(* ===== verification/Accounts.v ===== *)
(** * Accounts, shares, keyring and settings ([talk-ctl/src/store.rs])

    The commands that work on the mail store directly. *)

From S2P Require Export Keys ImapFetch Cli.

(** The store's file, the terminal, and the bytes of ed25519 keys. *)
Class CtlOutside `{Signing} := {
  (** the outcome of [SqliteMailStore::open], which [Schema] models on raw tables *)
  open_store : str -> result StoreError unit;
  (** [rpassword::prompt_password(..).unwrap_or_default()] *)
  prompt_password : str -> str;
  signing_key_of : str -> SigningKey;
  verifying_key_bytes : VerifyingKey -> str;
}.

Record Ctx := mkCtx { cfg : Config }.

Inductive SettingsAction := SeList | SeGet (key : str) | SeSet (key value : str) | SeDelete (key : str).
Inductive UserAction :=
  | UList
  | UShow (username : str)
  | UCreate (username : str) (password : option str) (pubkey : str) (ivk : option str) (shares : nat)
  | UDelete (username : str)
  | UPasswd (username : str) (password : option str)
  | USetIvk (username ivk : str)
  | UUnsetIvk (username : str).
Inductive ShareAction := ShList (username : str) | ShInit (username : str) (shares : nat) | ShRevoke (username share_id : str).
Inductive KeyringAction := KrPin (username sender : str) (pubkey : option str) | KrList (username : str) | KrUnpin (username sender : str).

Definition yes_no (b : bool) : str := if b then #"yes" else #"no".

Section accounts.
Context `{Signing} `{Encodings} `{RowIds} `{Argon2} `{Outside} `{KeyCrypto} `{ConfigParser} `{IoTexts}
  `{!CtlOutside} `{Json RegistrationAttestation}.

(** ** The context of a command *)

Definition mailbox_db (c : Config) : str := path_join (g_data_dir (general c)) #"mailbox.db".
Definition ctx_load (config_path : option str) : C Ctx :=
  cfg ← st_map_err CeConfig (on_files (Config.load (default #"config.toml" config_path)));
  _ ← lift (map_err CeStore (open_store (mailbox_db cfg)));
  mret (mkCtx cfg).

Definition socket_path (x : Ctx) : str := so_secure_mailbox (sockets (cfg x)).
Definition ctx_domain (x : Ctx) : str := g_domain (general (cfg x)).
Definition data_dir (x : Ctx) : str := g_data_dir (general (cfg x)).

Definition domain_key (x : Ctx) : C SigningKey :=
  let path := path_join (data_dir x) #"domainkey" in
  raw ← st_map_err (fun e => CeMessage ( #"cannot read domain key " ++ path ++ #": " ++ io_error_text e
                                         ++ #" (run talkd once to create it)")) (on_files (fs_read path));
  if length raw ≟ 32%nat then mret (signing_key_of raw) else fail #"domain key must be 32 bytes".

Definition domainkey_pubkey (config_path : option str) : C unit :=
  ctx ← ctx_load config_path;
  k ← domain_key ctx;
  println (hex_encode (verifying_key_bytes (verifying_key k))).

Definition status (config_path : option str) : C unit :=
  ctx ← ctx_load config_path;
  users ← on_db list_users;
  settings ← on_db list_settings;
  k ← try_with (domain_key ctx) (fun k => mret (Some k)) (fun _ => mret None);
  for_each
    [ #"version        talkd " ++ version;
     #"domain         " ++ ctx_domain ctx;
     #"data_dir       " ++ data_dir ctx;
     #"mailbox_db     " ++ mailbox_db (cfg ctx);
     #"secure_mailbox " ++ socket_path ctx;
     #"indexer        " ++ n_indexer_url (network (cfg ctx));
     #"send_endpoint  " ++ (let e := n_send_endpoint (network (cfg ctx)) in if e ≟ [] then #"srv" else e);
     #"users          " ++ show_nat (length users);
     #"settings       " ++ show_nat (length settings);
     match k with
     | Some _ => #"domain_key     present"
     | None => #"domain_key     missing (run talkd once)"
     end] println.

(** ** Settings *)

Definition settings_run (config_path : option str) (action : SettingsAction) : C unit :=
  _ ← ctx_load config_path;
  match action with
  | SeList => l ← on_db list_settings; for_each l (fun '(k, v) => println (k ++ #" = " ++ v))
  | SeGet key =>
      v ← on_db (get_setting key);
      match v with
      | Some v => println v
      | None => fail ( #"no such setting: " ++ key)
      end
  | SeSet key value => _ ← on_db (set_setting key value); println ( #"ok: " ++ key ++ #" = " ++ value)
  | SeDelete key => _ ← on_db (delete_setting key); println ( #"ok: deleted " ++ key)
  end.

(** ** Users *)

Definition require_user (x : Ctx) (username : str) : C User :=
  match local_username username (ctx_domain x) with
  | None => fail ( #"no such user: " ++ username)
  | Some local =>
      user ← on_db (get_user local);
      some_or user ( #"no such user: " ++ username)
  end.

Definition validate_username (username : str) : C unit :=
  if username ≟ [] then fail #"username is required"
  else if bool_decide (b_at ∈ username) then fail #"username must be a bare local name (no @domain)"
  else if bool_decide (":"%char ∈ username) then fail #"username must not contain ':' (reserved for app passwords)"
  else mret tt.

(** Random bytes for each of [n] items. *)
Fixpoint draws {E} (n len : nat) : st World E (list str) :=
  match n with
  | O => mret []
  | S n => b ← draw len; l ← draws n len; mret (b :: l)
  end.
Fixpoint draw_pairs {E} (n : nat) : st World E (list (str * str)) :=
  match n with
  | O => mret []
  | S n => id ← draw 16; nonce ← draw 12; l ← draw_pairs n; mret ((id, nonce) :: l)
  end.

Definition share_line (id : str) (share : Share) : str :=
  #"share id=" ++ id ++ #" secret=" ++ hex_encode share.

Definition init_shares (uid : Z) (n : nat) : C unit :=
  dk ← on_world (draw 32);
  shares ← on_world (draws n 32);
  rand ← on_world (draw_pairs n);
  let set := share_wrap (fun i => nth i rand ([], [])) dk shares in
  _ ← for_each (zip shares (wrappers set)) (fun '(share, wrapper) =>
    let id := hex_encode (share_id wrapper) in
    _ ← on_db (add_share uid id (wrapped wrapper));
    println (share_line id share));
  println ( #"ok: registered " ++ show_nat n ++ #" shares").

Definition user_line (u : UserSummary) : str :=
  pad_right 20 (us_username u) ++ #" id=" ++ show_Z (us_id u) ++ #" ivk=" ++ yes_no (us_has_ivk u)
  ++ #" attested=" ++ yes_no (us_has_attestation u).

Definition attestation_lines (r : option str) : list str :=
  match r with
  | None => [ #"attestation   (none)"]
  | Some r =>
      [ #"attestation   present";
       match reg_from_json r with
       | Ok p => #"  R: domain=" ++ reg_domain p ++ #" registered_at=" ++ show_Z (reg_registered_at p)
                 ++ #" sig=" ++ hex_encode (reg_signature p)
       | Err _ => #"  R: unparseable"
       end]
  end.

Definition user_show (x : Ctx) (username : str) : C unit :=
  user ← require_user x username;
  _ ← for_each
    ([ #"username      " ++ user_username user;
      #"id            " ++ show_Z (user_id user);
      #"master_pubkey " ++ hex_encode (user_master_pubkey user);
      match user_ivk_commitment user with
      | Some ivk => #"ivk_commitment " ++ ivk
      | None => #"ivk_commitment (none)"
      end] ++ attestation_lines (user_registration_attestation user)) println;
  shares ← on_db (list_shares (user_id user));
  _ ← println ( #"shares        " ++ show_nat (length shares) ++ #" ("
               ++ show_nat (length (filter (fun s => se_revoked s = false) shares)) ++ #")");
  keyring ← on_db (list_keyring (user_id user));
  println ( #"keyring       " ++ show_nat (length keyring) ++ #" pinned").

(** [hash_password] with a fresh salt. *)
Definition hash_new (password : str) : C str :=
  salt ← on_world (draw 16);
  lift (map_err (fun e => CeMessage ( #"password hash failed: " ++ e)) (hash_password salt password)).

Definition user_create (x : Ctx) (username : str) (password : option str) (pubkey : str) (ivk : option str)
    (shares : nat) : C unit :=
  let password := default (prompt_password #"Password: ") password in
  pubkey_bytes ← some_or (hex_32 pubkey) #"--pubkey must be 32 bytes of hex";
  ivk ← (match ivk with
         | Some h => _ ← some_or (hex_32 h) #"--ivk must be 32 bytes of hex"; mret (Some h)
         | None => mret None
         end);
  if (username ≟ []) || (password ≟ []) then fail #"username and password are required"
  else
    _ ← validate_username username;
    hash ← hash_new password;
    k ← domain_key x;
    now ← on_world now_secs;
    let r := reg_to_json (reg_sign (ctx_domain x) username pubkey_bytes ivk now k) in
    user ← on_db_now (fun now => create_user_full now username hash pubkey_bytes ivk (Some r));
    _ ← println ( #"ok: registered " ++ user_username user);
    if (0 <? shares)%nat then init_shares (user_id user) shares else mret tt.

Definition user_run (config_path : option str) (action : UserAction) : C unit :=
  ctx ← ctx_load config_path;
  match action with
  | UList => l ← on_db list_users; for_each l (fun u => println (user_line u))
  | UShow username => user_show ctx username
  | UCreate username password pubkey ivk shares => user_create ctx username password pubkey ivk shares
  | UDelete username => _ ← on_db (delete_user username); println ( #"ok: deleted " ++ username)
  | UPasswd username password =>
      _ ← require_user ctx username;
      let password := default (prompt_password #"New password: ") password in
      hash ← hash_new password;
      _ ← on_db (set_password username hash);
      println ( #"ok: password changed for " ++ username)
  | USetIvk username ivk =>
      _ ← require_user ctx username;
      _ ← some_or (hex_32 ivk) #"ivk must be 32 bytes of hex";
      _ ← on_db (set_ivk username (Some ivk));
      println ( #"ok: ivk set for " ++ username)
  | UUnsetIvk username =>
      _ ← require_user ctx username;
      _ ← on_db (set_ivk username None);
      println ( #"ok: ivk cleared for " ++ username)
  end.

(** ** Shares *)

Definition share_run (config_path : option str) (action : ShareAction) : C unit :=
  ctx ← ctx_load config_path;
  match action with
  | ShList username =>
      user ← require_user ctx username;
      l ← on_db (list_shares (user_id user));
      for_each l (fun s => println (pad_right 16 (se_share_id s) ++ #" "
        ++ (if se_revoked s then #"revoked" else #"active ") ++ #" wrapped=" ++ hex_encode (se_wrapped_dk s)))
  | ShInit username shares =>
      user ← require_user ctx username;
      if (shares =? 0)%nat then fail #"--shares must be >= 1" else init_shares (user_id user) shares
  | ShRevoke username share_id =>
      user ← require_user ctx username;
      _ ← on_db (revoke_share (user_id user) share_id);
      println ( #"ok: share " ++ share_id ++ #" revoked for " ++ username)
  end.

(** ** Keyring *)

Definition keyring_run (config_path : option str) (action : KeyringAction) : C unit :=
  ctx ← ctx_load config_path;
  match action with
  | KrPin username sender pubkey =>
      user ← require_user ctx username;
      _ ← on_db_now (fun now => keyring_set_trusted now (user_id user) sender (default [] pubkey) []);
      println ( #"ok: pinned " ++ sender ++ #" for " ++ username)
  | KrList username =>
      user ← require_user ctx username;
      l ← on_db (list_keyring (user_id user));
      for_each l (fun e => println (pad_right 28 (ke_sender_mailbox e) ++ #" " ++ ke_state e ++ #" pubkey="
        ++ (if ke_sender_pubkey e ≟ [] then #"(none)" else ke_sender_pubkey e)))
  | KrUnpin username sender =>
      user ← require_user ctx username;
      _ ← on_db (unpin_keyring (user_id user) sender);
      println ( #"ok: unpinned " ++ sender ++ #" for " ++ username)
  end.

End accounts.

• • • • •

• Your assignment:
From the records above, print exactly the lines that run from the line with "pubkey_bytes ← some_or" to the line with "username shares =>", inclusive.

• Problem solution:
  pubkey_bytes ← some_or (hex_32 pubkey) #"--pubkey must be 32 bytes of hex";
  ivk ← (match ivk with
         | Some h => _ ← some_or (hex_32 h) #"--ivk must be 32 bytes of hex"; mret (Some h)
         | None => mret None
         end);
  if (username ≟ []) || (password ≟ []) then fail #"username and password are required"
  else
    _ ← validate_username username;
    hash ← hash_new password;
    k ← domain_key x;
    now ← on_world now_secs;
    let r := reg_to_json (reg_sign (ctx_domain x) username pubkey_bytes ivk now k) in
    user ← on_db_now (fun now => create_user_full now username hash pubkey_bytes ivk (Some r));
    _ ← println ( #"ok: registered " ++ user_username user);
    if (0 <? shares)%nat then init_shares (user_id user) shares else mret tt.

Definition user_run (config_path : option str) (action : UserAction) : C unit :=
  ctx ← ctx_load config_path;
  match action with
  | UList => l ← on_db list_users; for_each l (fun u => println (user_line u))
  | UShow username => user_show ctx username
  | UCreate username password pubkey ivk shares => user_create ctx username password pubkey ivk shares
  | UDelete username => _ ← on_db (delete_user username); println ( #"ok: deleted " ++ username)
  | UPasswd username password =>
      _ ← require_user ctx username;
      let password := default (prompt_password #"New password: ") password in
      hash ← hash_new password;
      _ ← on_db (set_password username hash);
      println ( #"ok: password changed for " ++ username)
  | USetIvk username ivk =>
      _ ← require_user ctx username;
      _ ← some_or (hex_32 ivk) #"ivk must be 32 bytes of hex";
      _ ← on_db (set_ivk username (Some ivk));
      println ( #"ok: ivk set for " ++ username)
  | UUnsetIvk username =>
      _ ← require_user ctx username;
      _ ← on_db (set_ivk username None);
      println ( #"ok: ivk cleared for " ++ username)
  end.

(** ** Shares *)

Definition share_run (config_path : option str) (action : ShareAction) : C unit :=
  ctx ← ctx_load config_path;
  match action with
  | ShList username =>
      user ← require_user ctx username;
      l ← on_db (list_shares (user_id user));
      for_each l (fun s => println (pad_right 16 (se_share_id s) ++ #" "
        ++ (if se_revoked s then #"revoked" else #"active ") ++ #" wrapped=" ++ hex_encode (se_wrapped_dk s)))
  | ShInit username shares =>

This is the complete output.